"""

Context (boot_tables : pt_mem) (lab0 : gmap Z label) (Hwf0 : pt_wf cfg boot_tables lab0).
Context (Hkernel : table lab0 kernel true).
Context (Hrights : forall va, hw_access cfg (root_depth cfg) boot_tables kernel va = rights va).

(** The specification follows every run, event by event. *)
Lemma traced_simulated es comps st :
  traced bits cfg kernel hr predefined interrupt_stack_map boot_tables true es comps st ->
  exists lab s, inv comps lab st /\ spec_run es ∅ = Some s /\ spec_ok s /\ abstracts comps st s.
Proof.
  induction 1 as [|es comps st this h x st' _ (lab & s & Hi & Hr & Hs & Ha) Hn Hnew Hh Hc
    |es comps st x a err m' _ (lab & s & Hi & Hr & Hs & Ha) Hx Hcan Hf
    |es comps st x k n rg st' _ (lab & s & Hi & Hr & Hs & Ha) Hx Hk Hhi Hal
    |es comps st x k n st' _ (lab & s & Hi & Hr & Hs & Ha) Hx Hk Hhi Hd
    |es comps comps' x st fuel st' _ (lab & s & Hi & Hr & Hs & Ha) Hp Hd].
  - exists lab0, ∅. split_and!; [|done|split; [done|]|split].
    + split; try done; try constructor; try (intros; by rewrite ?elem_of_nil in * ).
    + intros o o' own own' c Ho. by rewrite lookup_empty in Ho.
    + intros o. rewrite lookup_empty. cbn. rewrite elem_of_nil. split; [by intros [? ?]|done].
    + intros o own c Ho. by rewrite lookup_empty in Ho.
  - specialize (Hnew eq_refl). destruct (simulate_construct _ _ _ _ _ _ _ _ Hi Ha Hn Hnew Hc) as (s' & Hstep & Ha').
    destruct (construct_preserves bits cfg kernel rights _ _ Hmap Hperm _ _ _ _ _ _ _ Hi Hn Hnew Hh Hc) as [lab' Hi'].
    exists lab', s'. split_and!; [done|by eapply spec_run_snoc|by eapply spec_step_ok|done].
  - destruct (fault_preserves bits cfg Hbits kernel hr rights _ _ _ _ _ _ _ Hi Hx Hcan Hf) as [lab' Hi'].
    exists lab', s. split_and!; [done|by eapply spec_run_snoc|done|]. destruct Ha as [Hd Ho]. by split.
  - destruct (simulate_alloc _ _ _ _ _ _ _ _ _ Hi Ha Hx Hk Hhi Hal) as (s' & Hstep & Ha').
    destruct (alloc_preserves bits cfg Hbits kernel rights _ _ _ _ _ _ _ _ Hi Hx Hk Hhi Hal) as [lab' Hi'].
    exists lab', s'. split_and!; [done|by eapply spec_run_snoc|by eapply spec_step_ok|done].
  - destruct (simulate_dealloc _ _ _ _ _ _ _ _ Hi Ha Hx Hk Hhi Hd) as (s' & Hstep & Ha').
    destruct (dealloc_preserves bits cfg Hbits kernel rights _ _ _ _ _ _ _ Hi Hx Hk Hhi Hd) as [lab' Hi'].
    exists lab', s'. split_and!; [done|by eapply spec_run_snoc|by eapply spec_step_ok|done].
  - destruct (simulate_destroy _ _ _ _ _ _ _ _ Hi Ha Hp Hd) as (s' & Hstep & Ha').
    destruct (destroy_preserves bits cfg Hbits kernel rights _ _ _ _ _ _ _ Hi Hp Hd) as [[lab' Hi'] _].
    exists lab', s'. split_and!; [done|by eapply spec_run_snoc|by eapply spec_step_ok|done].
Qed.

End Simulation.

(** C2: The system implements the specification of compartment memory, on the condition that no compartment is
    constructed at the address of one whose allocator state still exists (the code does not ensure it, see
    [memory_outlives_compartment]; where no memory outlives its compartment it holds, see [tidy_life_isolated]). Every
    such run of the system, from boot through any order of constructions, page faults, allocations, frees and
    destructions of allocator states, is a run of the specification with the events it makes: only chunks that nobody has are
    granted, only chunks that a compartment has are taken from it, and a compartment comes into being without memory.
    The owners of the specification are those of the allocator states that exist, no chunk has two owners there, and user mode
    can write an address through a compartment's page table exactly when the specification gives the compartment its chunk. *)
Theorem system_refines_spec (bits : Z) (cfg : page_config)
  `{SnmallocBits, !SnmallocBitsOk, NodeAllocator, !NodeAllocatorOk}
  (kernel : Z) (hr : HeapRanges) (predefined interrupt_stack_map : list MapEntry)
  (boot_tables : pt_mem) (lab0 : gmap Z label) es comps st :
  page_bits cfg <= bits < 48 ->
  Forall (fun e => region_ok (map_range e) /\ entry_aligned cfg e) (predefined ++ interrupt_stack_map) ->
  Forall (fun e => map_perm e <> PT_COMPARTMENT_WRITE) (predefined ++ interrupt_stack_map) ->
  pt_wf cfg boot_tables lab0 -> table lab0 kernel true ->
  traced bits cfg kernel hr predefined interrupt_stack_map boot_tables true es comps st ->
  exists s, spec_run es ∅ = Some s /\ spec_ok s /\
    (forall o, is_Some (s !! o) <-> o ∈ map r_owner comps) /\
    forall x own va, x ∈ comps -> s !! r_owner x = Some own -> canonical va ->
      (user_writes cfg st x va <-> chunk_of bits va ∈ own).
Proof.
  intros Hbits Hmap Hperm Hwf Hk Ht.
  destruct (traced_simulated bits cfg Hbits kernel hr _ predefined interrupt_stack_map Hmap Hperm boot_tables lab0
    Hwf Hk (fun _ => eq_refl) es comps st Ht) as (lab & s & Hi & Hr & Hs & [Hd Ho]).
  exists s. split_and!; [done|done|done|]. intros x own va Hx Hown Hva.
  rewrite (Ho _ _ _ Hown). by apply (so_writes _ _ _ _ _ _ _ Hi).
Qed.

"""

## WHAT IS REQUIRED
Take every line from the data that contains the word "address".

## ANSWER AREA
    constructed at the address of one whose allocator state still exists (the code does not ensure it, see
    can write an address through a compartment's page table exactly when the specification gives the compartment its chunk. *)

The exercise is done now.